Figure 3: Proposed algorithm for management of patients with symptoms of liver dysfunction and previous diagnosis of
hyperthyroidism. [Figure note: Figure obtained from de Campos Mazo, 2013; © 2013 Mazo et al, publisher and licensee Dove
Medical Press Ltd. This is an Open Access article which permits unrestricted noncommercial use, provided the original work
is properly cited.] [10].
To our knowledge, our patient was not exposed to these
medications. In the absence of established guidelines, a useful
algorithm for the management of liver dysfunction with
hyperthyroidism has been proposed, (Figure 3) This algorithm is
based on a case series of 8 patients in which two cases developed
acute liver failure suitable for OLT [10]. Nonetheless, the timing and
sequence of OLT and thyroidectomy is not well established. Although
it has been proposed not to delay the thyroidectomy as it might
represent a potentially life-saving procedure [11]. The incidence of
acute liver failure in the setting of hyperthyroidism remains a rare
event, with patients undergoing OLT and thyroidectomy even more
unusual.
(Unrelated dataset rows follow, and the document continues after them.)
(* ===== verification/Probe.v ===== *)
(** * Finding a partition table

    [blockdevice_probe_partition_table_type] and
    [blockdevice_get_partition_table] of [libmount/partition.c]: which kind of
    table a device has, and reading it. *)

From S2P Require Import Prelude Blockdev Partition Mbr Gpt.
From stdpp Require Import base list numbers strings.
From Stdlib Require Import ZArith Lia Ascii.

#[local] Open Scope Z_scope.

Module Probe.
Import Blockdev Partition.

Definition has_gpt (leading : list Z) (off : nat) : bool :=
  Gpt.valid_signature (Gpt.gpt_decode (Gpt.load_gpt (slice off Gpt.sizeof_gpt leading))).

(** The loop over the bytes of [leading]. *)
Fixpoint first_nonzero (leading : list Z) : partition_table_type :=
  match leading with
  | [] => PARTITION_TABLE_TYPE_NONE
  | b :: leading => if b =? 0 then first_nonzero leading else PARTITION_TABLE_TYPE_UNKNOWN
  end.

(** What the bytes read say; [leading] is the whole buffer, of which [amount]
    bytes were read. *)
Definition classify (block_size amount : Z) (leading : list Z) : partition_table_type :=
  if (2 * block_size <=? amount) && has_gpt leading (Z.to_nat block_size) then PARTITION_TABLE_TYPE_GPT
  else if negb (block_size =? 512) && (512 + 512 <=? amount) && has_gpt leading 512 then PARTITION_TABLE_TYPE_GPT
  else if (512 <=? amount) && negb (Mbr.bad_signature leading) then PARTITION_TABLE_TYPE_MBR
  else first_nonzero leading.

Section Read.
Context {U : Type} (pread : Z → Z → M U (errno + list Z)).

(** [junk] is what the memory that [malloc] returns holds; [None] for failure. *)
Definition blockdevice_probe_partition_table_type (junk : list Z) (bdev : blockdevice)
    : M (world U) (option partition_table_type) :=
  let block_size := blockdevice_logical_block_size bdev in
  if negb (blockdevice_check_reasonable_block_size block_size) then set_errno EINVAL;; mret None
  else
    let leading_size := 2 * block_size in
    ok ← allocate;
    if negb ok then mret None
    else
      l ← blockdevice_preadall pread bdev leading_size 0;
      e ← get_errno;
      let amount := Z.of_nat (length l) in
      if (amount <? leading_size) && negb (bool_decide (e = Some EEOF)) then mret None
      else mret (Some (classify block_size amount (l ++ drop (length l) (take (Z.to_nat leading_size) junk)))).

Definition blockdevice_get_partition_table (junk : list Z) (bdev : blockdevice)
    : M (world U) (partition_error * option partition_table) :=
  r ← blockdevice_probe_partition_table_type junk bdev;
  match r with
  | None => mret (PARTITION_ERROR_ERRNO, None)
  | Some PARTITION_TABLE_TYPE_NONE => mret (PARTITION_ERROR_ABSENT, None)
  | Some PARTITION_TABLE_TYPE_UNKNOWN => mret (PARTITION_ERROR_UNRECOGNIZED, None)
  | Some PARTITION_TABLE_TYPE_MBR => Mbr.blockdevice_get_partition_table_mbr pread bdev
  | Some PARTITION_TABLE_TYPE_GPT => Gpt.blockdevice_get_partition_table_gpt pread bdev
  end.

End Read.

(** ** What is found *)

Lemma first_nonzero_spec l : first_nonzero l =
  if decide (Forall (λ b, b = 0) l) then PARTITION_TABLE_TYPE_NONE else PARTITION_TABLE_TYPE_UNKNOWN.
Proof.
  induction l as [|b l IH]; [done|]. cbn [first_nonzero]. destruct (Z.eqb_spec b 0) as [->|Hb].
  - rewrite IH. apply decide_ext. rewrite Forall_cons. tauto.
  - rewrite decide_False; [done|]. intros H. by apply Forall_cons in H as [? _].
Qed.

(** What the first two blocks of a device hold. *)
Definition table_kind (block_size : Z) (d : list Z) : partition_table_type :=
  if has_gpt d (Z.to_nat block_size) || has_gpt d 512 then PARTITION_TABLE_TYPE_GPT
  else if negb (Mbr.bad_signature d) then PARTITION_TABLE_TYPE_MBR
  else if decide (Forall (λ b, b = 0) (take (Z.to_nat (2 * block_size)) d)) then PARTITION_TABLE_TYPE_NONE
  else PARTITION_TABLE_TYPE_UNKNOWN.

Lemma slice_take off n k l : (off + n <= k)%nat → slice off n (take k l) = slice off n l.
Proof. intros H. unfold slice. rewrite skipn_firstn_comm, take_take. f_equal. lia. Qed.

Lemma classify_kind bs d :
  512 <= bs → 2 * bs <= Z.of_nat (length d) →
  classify bs (2 * bs) (take (Z.to_nat (2 * bs)) d) = table_kind bs d.
Proof.
  intros Hbs Hd. unfold classify, table_kind, has_gpt, Mbr.bad_signature, Mbr.signature, load.
  rewrite !slice_take by (unfold Gpt.sizeof_gpt; lia).
  rewrite (proj2 (Z.leb_le (2 * bs) _)), (proj2 (Z.leb_le (512 + 512) _)), (proj2 (Z.leb_le 512 _)) by lia.
  rewrite first_nonzero_spec. cbn [andb]. rewrite andb_true_r.
  destruct (Gpt.valid_signature (Gpt.gpt_decode (Gpt.load_gpt (slice (Z.to_nat bs) _ _)))) eqn:E1; [done|].
  cbn [orb]. destruct (Z.eqb_spec bs 512) as [->|Hne]; cbn [negb andb]; [|done].
  change (Z.to_nat 512) with 512%nat in E1. rewrite E1. done.
Qed.

(** On a device of at least two blocks that works, the kind of table is recognised by
    the first two blocks, and what is returned is what the reader of that kind
    returns. *)
Theorem get_partition_table_kind {U} (pread : Z → Z → M U (errno + list Z)) valid content bdev junk w :
  Disk pread valid content → nested content bdev → works valid w →
  let bs := blockdevice_logical_block_size bdev in
  blockdevice_check_reasonable_block_size bs = true → 2 * bs <= blockdevice_size bdev →
  ∃ w', works valid w' ∧ errno_ w' = errno_ w ∧
    blockdevice_get_partition_table pread junk bdev w =
    match table_kind bs (region content bdev) with
    | PARTITION_TABLE_TYPE_NONE => Ret ((PARTITION_ERROR_ABSENT, None), w')
    | PARTITION_TABLE_TYPE_UNKNOWN => Ret ((PARTITION_ERROR_UNRECOGNIZED, None), w')
    | PARTITION_TABLE_TYPE_MBR => Mbr.blockdevice_get_partition_table_mbr pread bdev w'
    | PARTITION_TABLE_TYPE_GPT => Gpt.blockdevice_get_partition_table_gpt pread bdev w'
    end.
Proof.
  intros HD Hn [Hv Ha] bs Hre Hsz. pose proof (reasonable_range bs Hre) as Hbs.
  destruct (region_length content bdev Hn) as [Hlen _].
  destruct (blockdevice_preadall_reads pread valid content bdev (2 * bs) 0 w) as (w1 & short & E & (Hv1 & Ha1 & He1) & Hs);
    [done|done|lia|lia|lia|]. rewrite drop_0 in E, Hs.
  assert (Hl : Z.of_nat (length (take (Z.to_nat (2 * bs)) (region content bdev))) = 2 * bs) by (rewrite length_take; lia).
  assert (short = false) as -> by (destruct short; [specialize (Hs eq_refl); lia|done]).
  exists w1. split; [split; [done|congruence]|]. split; [done|].
  unfold blockdevice_get_partition_table, blockdevice_probe_partition_table_type. fold bs. rewrite Hre. cbn [negb].
  assert (Hal : allocate w = Ret (true, w)) by (unfold allocate; by rewrite Ha).
  unfold mbind, M_bind. rewrite Hal. cbn [negb]. rewrite E. cbn beta iota. unfold get_errno.
  rewrite (proj2 (Z.ltb_ge _ _)) by lia. cbn [andb]. unfold mret, M_ret.
  rewrite (drop_ge (take _ junk)) by (rewrite length_take; lia). rewrite app_nil_r, Hl, classify_kind by lia.
  by destruct (table_kind _ _).
Qed.

Lemma get_partition_table_kind_witness :
  let d := replicate 510 0 ++ [0x55; 0xAA] ++ replicate 512 0 in
  ∃ w', works (λ _, True) w' ∧ errno_ w' = None ∧
    blockdevice_get_partition_table (image_pread d) [] (bdev_hd (image_disk_of d)) fresh =
    Mbr.blockdevice_get_partition_table_mbr (image_pread d) (bdev_hd (image_disk_of d)) w'.
Proof.
  intros d. apply (get_partition_table_kind (image_pread d) (λ _, True) d (bdev_hd (image_disk_of d)) [] fresh).
  - apply image_disk; [apply (bool_decide_unpack _); vm_compute; exact I|reflexivity].
  - reflexivity.
  - done.
  - reflexivity.
  - vm_compute. discriminate.
Defined.

(** A device shorter than two blocks: the verdict depends on memory that was not
    written. *)
Example probe_uninitialised :
  let d := replicate 512 0 in
  let kind junk := match blockdevice_probe_partition_table_type (image_pread d) junk (bdev_hd (image_disk_of d)) fresh with
                   | Ret (Some k, _) => Some k | _ => None end in
  kind (replicate 1024 0) = Some PARTITION_TABLE_TYPE_NONE ∧ kind (replicate 1024 1) = Some PARTITION_TABLE_TYPE_UNKNOWN.
Proof. vm_compute. done. Qed.

End Probe.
In this case report, adequate control of the thyrotoxicosis
was achieved prior to transplant with oral potassium iodide and
propranolol. In this patient with rapidly progressive liver failure, it
appeared clinically prudent to undergo emergent OLT followed
by TT.Conclusion
The presence of ANA in a patient with SLE and Grave’s disease suggest the diagnosis of autoimmune hepatitis, however in this case report, the administration of iodinated contrast and the presence of abnormal copper metabolism made the diagnosis more difficult. The optimal management of these patients is not well established, with only a few cases reported in the literature. Based on our experience, medical stabilization followed by OLT and TT appears to have been an adequate course of treatment. Further studies are needed to help determine guidelines.